(** * ast_parser.py: a DOT emitter for a hard-wired expression tree

  The script keeps one module-level counter [handle], hands out node
  identifiers ["x0"], ["x1"], ... from it, renders node and edge lines of
  a Graphviz document by string concatenation, and prints the document
  for the tree  (- 1 2) + 3.

  The embedding is shallow.  Python strings are [string] (a Python 2
  [str] is a byte string, an [ascii] is a byte), Python integers are
  [Z], the arguments of the functions are dynamically typed [value]s and
  every function body runs in a state-and-exception monad over the
  module's global state and the standard output. *)

From Stdlib Require Import ZArith List String Ascii Bool Lia.
From Stdlib Require Import DecimalString DecimalPos DecimalZ DecimalFacts.
Import ListNotations.

Local Open Scope string_scope.
Local Open Scope Z_scope.

(** ** Characters that a Rocq string literal cannot hold *)

(** The line feed character, written backslash-n in the Python source. *)
Definition nl : string := String "010"%char EmptyString.

(** The double quote character, written backslash-quote in the source. *)
Definition dq : string := String "034"%char EmptyString.

(** ** A fragment of Python *)

Module Py.

(** The values considered as arguments of the functions of the script:
    [None], integers and byte strings.  Objects that define their own
    addition, and the other string types of Python 2, are outside of this
    universe: nothing below speaks about them.  Lists only occur as the
    two-element result of [createNode] and are kept as Rocq lists of
    values. *)
Inductive value : Type :=
| VNone
| VInt (z : Z)
| VStr (s : string).

Inductive exn : Type :=
| TypeError
| IndexError.

Inductive result (A : Type) : Type :=
| Ok (a : A)
| Raise (e : exn).
Arguments Ok {A} a.
Arguments Raise {A} e.

(** The mutable state of one process: the module global [handle], which
    the script only ever assigns [0] and [handle + 1], and the bytes
    written to the standard output so far. *)
Record World : Type := mkWorld { handle : Z; stdout : string }.

(** A computation may change the world and may raise; the world
    survives an exception, as it does in Python. *)
Definition M (A : Type) : Type := World -> result A * World.

Definition ret {A : Type} (a : A) : M A := fun w => (Ok a, w).

Definition bind {A B : Type} (m : M A) (k : A -> M B) : M B :=
  fun w =>
    match m w with
    | (Ok a, w') => k a w'
    | (Raise e, w') => (Raise e, w')
    end.

Definition raise {A : Type} (e : exn) : M A := fun w => (Raise e, w).

Definition get_handle : M Z := fun w => (Ok (handle w), w).

Definition set_handle (z : Z) : M unit :=
  fun w => (Ok tt, {| handle := z; stdout := stdout w |}).

Definition write (s : string) : M unit :=
  fun w => (Ok tt, {| handle := handle w; stdout := stdout w ++ s |}).

(** [str(n)] for an integer: the decimal digits, with a leading minus
    sign for a negative number. *)
Definition str_int (z : Z) : string := NilZero.string_of_int (Z.to_int z).

(** The builtin [str]. *)
Definition str (v : value) : string :=
  match v with
  | VNone => "None"
  | VInt z => str_int z
  | VStr s => s
  end.

(** The operator [+]: addition of integers, concatenation of strings,
    [TypeError] for every other pair of operands. *)
Definition add (a b : value) : M value :=
  match a, b with
  | VInt x, VInt y => ret (VInt (x + y))
  | VStr s, VStr t => ret (VStr (s ++ t))
  | _, _ => raise TypeError
  end.

(** Subscription [l[i]] of a list: a negative index counts from the
    end, an index out of range raises [IndexError]. *)
Definition getitem (l : list value) (i : Z) : M value :=
  let n := Z.of_nat (List.length l) in
  let j := if i <? 0 then i + n else i in
  if (j <? 0) || (n <=? j) then raise IndexError
  else match nth_error l (Z.to_nat j) with
       | Some v => ret v
       | None => raise IndexError
       end.

(** The statement [print e] of Python 2: the text of the value, then a
    line feed. *)
Definition print (v : value) : M unit := write (str v ++ nl).

(** [e1 + e2] as an expression: left operand first, then the right one,
    then the operator. *)
Definition plus (e1 e2 : M value) : M value :=
  bind e1 (fun a => bind e2 (fun b => add a b)).

Definition lit (s : string) : M value := ret (VStr s).

End Py.

Import Py.

Declare Scope py_scope.
Delimit Scope py_scope with py.
Notation "x <- m ;; k" := (bind m (fun x => k))
  (at level 61, m at next level, right associativity) : py_scope.
Notation "m ;;; k" := (bind m (fun _ => k))
  (at level 61, right associativity) : py_scope.
Notation "a [+] b" := (plus a b)
  (at level 50, left associativity) : py_scope.
Local Open Scope py_scope.

(** ** The script *)

Module AstParser.

(** [handle = 0] and nothing printed yet. *)
Definition init : World := {| handle := 0; stdout := EmptyString |}.

(** <<
    def createNode(label):
        global handle
        variable = "x" + str(handle)
        handle = handle + 1
        return [variable, variable + LABEL_OPEN + label + LABEL_CLOSE]
    >>
    where LABEL_OPEN is the literal made of a space, an opening bracket,
    label= and a double quote, and LABEL_CLOSE the literal made of a
    double quote, a comma, shape=circle, a closing bracket and a line
    feed.  The global is read twice, once for [str] and once for the
    increment. *)
Definition createNode (label : value) : M (list value) :=
  h <- get_handle ;;
  variable <- lit "x" [+] lit (str (VInt h)) ;;
  h <- get_handle ;;
  set_handle (h + 1) ;;;
  decl <- ret variable [+] lit (" [label=" ++ dq) [+] ret label
            [+] lit (dq ++ ",shape=circle]" ++ nl) ;;
  ret [variable; decl].

(** <<
    def createChild(parent, child, options = EMPTY):
        return parent + " -> " + child + options + LF
    >>
    where EMPTY is the empty string literal and LF the one-character
    literal holding a line feed.  An omitted third argument is [None]
    here and takes the default. *)
Definition createChild (parent child : value) (options : option value)
  : M value :=
  let options :=
    match options with Some o => o | None => VStr EmptyString end in
  ret parent [+] lit " -> " [+] ret child [+] ret options [+] lit nl.

(** <<
    def createWrapper(code):
        return HEADER + code + "}"
    >>
    where HEADER is the literal [strict digraph X {] followed by a line
    feed. *)
Definition createWrapper (code : value) : M value :=
  lit ("strict digraph X {" ++ nl) [+] ret code [+] lit "}".

(** A call [createChild(a[i], b[j])]: the arguments are evaluated from
    left to right, then the function is entered. *)
Definition callChild (a : list value) (i : Z) (b : list value) (j : Z)
  : M value :=
  p <- getitem a i ;;
  c <- getitem b j ;;
  createChild p c None.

- - -

WHAT IS EXPECTED - All lines in the records with the string "right" should be copied out.

WRITTEN REPLY -
(** [e1 + e2] as an expression: left operand first, then the right one,
  (at level 61, m at next level, right associativity) : py_scope.
  (at level 61, right associativity) : py_scope.
    left to right, then the function is entered. *)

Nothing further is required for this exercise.